Operativamente come siete organizzati? In questo momento lavorate da remoto?

«La sede è a Milano e, in questo momento, c’è ovviamente l’opportunità di lavorare da remoto. Non abbiamo dato direttive in tal senso, perché abbiamo anche lo spazio necessario per poter lavorare in ufficio nel rispetto del distanziamento. Abbiamo lasciato scegliere al nostro team, e 17 professionisti su 18 hanno preferito venire in ufficio. Si tratta, ribadisco, di una libera scelta, tanto più che per lavorare da casa non c’è bisogno di nessuna particolare strumentazione. Ma venire in ufficio è bello: siamo tutti under 30, io sono il secondo più vecchio e il più giovane è del 2000. Ci fa piacere stare insieme».

La Figc come ha accolto la vostra proposta?

«Dalla Figc (Federazione Italiana Gioco Calcio, ndr) abbiamo avuto un’ottima accoglienza, il nostro progetto è stato molto apprezzato. Il calcio italiano è centralizzato a Roma, ma poi operano i cosiddetti comitati regionali. La Federazione ci ha messi in contatto con i comitati interessati alla nostra piattaforma, così abbiamo sviluppato funzionalità per interagire in maniera più semplice con i club di provincia. I comitati con cui lavoriamo di più sono in Lombardia e Piemonte, l’obiettivo del 2021 è quello di espanderci su scala nazionale. Per il momento stiamo avendo un ottimo riscontro, in particolare grazie ad alcuni tool che migliorano le comunicazioni tra club ed istituzioni sportive. Il Covid ha impattato in maniera pesante sui flussi di cassa, ma è stato anche una forte spinta per l’espansione. Non potendosi recare nei campi, servivano strumenti digitali e la nostra piattaforma è stata molto importante».

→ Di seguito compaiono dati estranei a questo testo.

(* ===== verification/Sse.v ===== *)
(** * The server-sent-events parser (src/src/llm/sse_parser.hpp, .cpp)

    The callbacks are the outputs, in order; each may be unset. The two
    loops carry fuel, their measure: every turn of the event loop erases at
    least two bytes of the buffer, every turn of the line loop moves the
    cursor. *)
From S2P Require Import Prelude.
Open Scope act_scope.

Definition kDataPrefix : str := lit "data:".
Definition kDoneSentinel : str := lit "[DONE]".
Definition newline : ascii := "010"%char.

Inductive SseOut := OnData (payload : str) | OnDone | OnComment (line : str).

Record SseParser := MkSse {
  buffer_ : str;
  done_seen_ : bool;
  on_data_ : bool;
  on_done_ : bool;
  on_comment_ : bool;
}.
#[global] Instance eta_sse : Eta SseParser := λ s,
  MkSse (buffer_ s) (done_seen_ s) (on_data_ s) (on_done_ s) (on_comment_ s).
Definition sse_new (data done comment : bool) : SseParser := MkSse [] false data done comment.
Definition sse_reset (s : SseParser) : SseParser := s <| buffer_ := [] |> <| done_seen_ := false |>.

Abbreviation M := (Act SseParser SseOut).

Definition trim_leading_space (s : str) : str :=
  match s with c :: s' => if decide (c = " "%char) then s' else s | [] => [] end.

Definition find_event_boundary (buf : str) : option nat := str_find [newline; newline] buf.

(** [s.find(c, cursor)] *)
Definition find_from (c : ascii) (s : str) (cursor : nat) : option nat :=
  (λ i, cursor + i) <$> str_find [c] (drop cursor s).

Definition callback (set : SseParser → bool) (o : SseOut) : M unit :=
  has ← gets set;
  when (has : bool) do emit o.

(** One line; the result says whether the loop returns. *)
Definition emit_line (line : str) : M bool :=
  match line with
  | [] => ret false
  | front :: rest =>
      if decide (front = ":"%char) then callback on_comment_ (OnComment rest) ;; ret false
      else if starts_with kDataPrefix line then
        let payload := trim_leading_space (drop (length kDataPrefix) line) in
        if decide (payload = kDoneSentinel) then
          modify (λ s, s <| done_seen_ := true |>) ;;
          callback on_done_ OnDone ;;
          ret true
        else callback on_data_ (OnData payload) ;; ret false
      else ret false
  end.

Fixpoint emit_lines (fuel : nat) (event_text : str) (cursor : nat) : M unit :=
  match fuel with
  | O => ret ()
  | S fuel =>
      if decide (cursor < length event_text) then
        let line_end := default (length event_text) (find_from newline event_text cursor) in
        let line := take (line_end - cursor) (drop cursor event_text) in
        return_ ← emit_line line;
        if (return_ : bool) then ret () else emit_lines fuel event_text (S line_end)
      else ret ()
  end.

Definition emit_event (event_text : str) : M unit :=
  emit_lines (S (length event_text)) event_text 0.

Fixpoint feed_loop (fuel : nat) : M unit :=
  match fuel with
  | O => ret ()
  | S fuel =>
      buffer ← gets buffer_;
      match find_event_boundary buffer with
      | None => ret ()
      | Some pos =>
          emit_event (take pos buffer) ;;
          modify (λ s, s <| buffer_ ::= drop (pos + 2) |>) ;;
          done ← gets done_seen_;
          if (done : bool) then modify (λ s, s <| buffer_ := [] |>) else feed_loop fuel
      end
  end.

Definition feed (bytes : str) : M unit :=
  done ← gets done_seen_;
  if (done : bool) then ret ()
  else
    modify (λ s, s <| buffer_ ::= λ b, b ++ bytes |>) ;;
    n ← gets (λ s, length (buffer_ s));
    feed_loop (S n).

Definition finish : M unit :=
  s ← gets id;
  if done_seen_ s then ret ()
  else if decide (buffer_ s = []) then ret ()
  else emit_event (buffer_ s) ;; modify (λ s, s <| buffer_ := [] |>).

Fixpoint feed_all (chunks : list str) : M unit :=
  match chunks with [] => ret () | c :: chunks => feed c ;; feed_all chunks end.

(** What a server sends. *)
Definition data_event (payload : str) : str := lit "data: " ++ payload ++ [newline; newline].
Definition done_event : str := data_event kDoneSentinel.
Definition crlf : str := ["013"%char; newline].
Definition data_event_crlf (payload : str) : str := lit "data: " ++ payload ++ crlf ++ crlf.
Definition one_line (payload : str) : Prop := newline ∉ payload.

(** ** Lemmas *)

Lemma str_find_app pat s t i : str_find pat s = Some i → i + length pat ≤ length s ∧ str_find pat (s ++ t) = Some i.
Proof.
  revert i. assert (∀ p u, starts_with p u = true → length p ≤ length u ∧ starts_with p (u ++ t) = true) as Hs.
  { induction p as [|c p IH]; intros [|d u]; cbn; try done; [split; [lia|done]..|].
    rewrite !andb_true_iff. intros [H1 H2]. destruct (IH _ H2). split; [lia|done]. }
  induction s as [|c s IH]; intros i.
  - cbn. destruct (starts_with pat []) eqn:E; [|done]. intros [= <-].
    destruct (Hs _ _ E) as [H1 H2]. split; [cbn in *; lia|]. destruct t; cbn in *; by rewrite ?H2.
  - cbn [str_find app]. destruct (starts_with pat (c :: s)) eqn:E.
    + intros [= <-]. destruct (Hs _ _ E) as [H1 H2]. cbn [app] in H2. rewrite H2. split; [lia|done].
    + destruct (str_find pat s) as [j|] eqn:Ej; [|done]. intros [= <-].
      destruct (IH j eq_refl) as [H1 H2]. split; [cbn; lia|].
      destruct (starts_with pat (c :: s ++ t)) eqn:E'; [|by rewrite H2].
      exfalso. revert E E' H1. clear. destruct pat as [|p pat]; [done|].
      cbn. rewrite andb_true_iff, andb_false_iff. intros [->|E]; [intros [? _]; done|].
      intros [_ E'] Hl. revert s E E' Hl. induction pat as [|p' pat IHp]; intros [|d s]; cbn; try done; try lia.
      rewrite andb_true_iff, andb_false_iff. intros [->|E]; [intros [? _]; done|]. intros [_ E'] Hl.
      eapply (IHp s); [done|done|cbn in *; lia].
Qed.

(** Dispatching a line or an event does not look at the buffer. *)
Definition addb (b : str) (s : SseParser) : SseParser := s <| buffer_ ::= λ x, x ++ b |>.

Definition framed {A} (m : M A) : Prop :=
  ∀ s, buffer_ (exec m s) = buffer_ s ∧
       (on_data_ (exec m s), on_done_ (exec m s), on_comment_ (exec m s))
         = (on_data_ s, on_done_ s, on_comment_ s) ∧
       ∀ b, m (addb b s) = (result m s, addb b (exec m s), outs m s).

Lemma framed_ret {A} (a : A) : framed (ret a).
Proof. done. Qed.

Lemma framed_bind {A B} (m : M A) (k : A → M B) :
  framed m → (∀ a, framed (k a)) → framed (bind m k).
Proof.
  intros Hm Hk s. destruct (Hm s) as (H1 & H2 & H3).
  destruct (Hk (result m s) (exec m s)) as (K1 & K2 & K3).
  rewrite exec_bind, outs_bind, result_bind. split_and!; [congruence|congruence|].
  intros b. unfold bind. rewrite H3. by rewrite K3.
Qed.

Lemma framed_callback f o :
  (∀ b s, f (addb b s) = f s) → framed (callback f o).
Proof.
  intros Hf s. unfold callback, exec, outs, result. rewrite bind_gets. split_and!.
  1-2: by destruct (f s). intros b. rewrite bind_gets, Hf. by destruct (f s).
Qed.

Lemma framed_line line : framed (emit_line line).
Proof.
  assert (∀ f o r, (∀ b s, f (addb b s) = f s) → framed (callback f o ;; @ret SseParser SseOut bool r)) as Hc.
  { intros f o r Hf. apply framed_bind; [by apply framed_callback|]. intros _. apply framed_ret. }
  unfold emit_line. destruct line as [|c line]; [apply framed_ret|].
  case_decide; [by apply Hc|]. destruct (starts_with kDataPrefix (c :: line)); [|apply framed_ret].
  cbv zeta. case_decide; [|by apply Hc].
  apply framed_bind; [done|]. intros _. by apply Hc.
Qed.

Anche da parte dei tecnici e dei professionisti più anziani?

«A volte l’inizio è stato un po’ complicato. Però con il tempo ci è stata data grande fiducia da parte di allenatori, preparatori atletici e dei dirigenti stessi per quanto riguarda l’area finanziaria e amministrativa. Pian piano siamo riusciti a “conquistare i loro cuori”: la nostra piattaforma viene usata a 360 gradi ed abbiamo ricevuto tanti feedback positivi. Siamo partiti dal calcio, che è lo sport più popolare d’Italia, ma speriamo di espanderci a tutto campo».

Quali, intanto, gli obiettivo del 2021?

«Ad oggi abbiamo 1500 club iscritti, puntiamo ad arrivare a 4/5mila entro dicembre. E poi negli anni a venire vorremmo raggiungere tutti gli altri sport».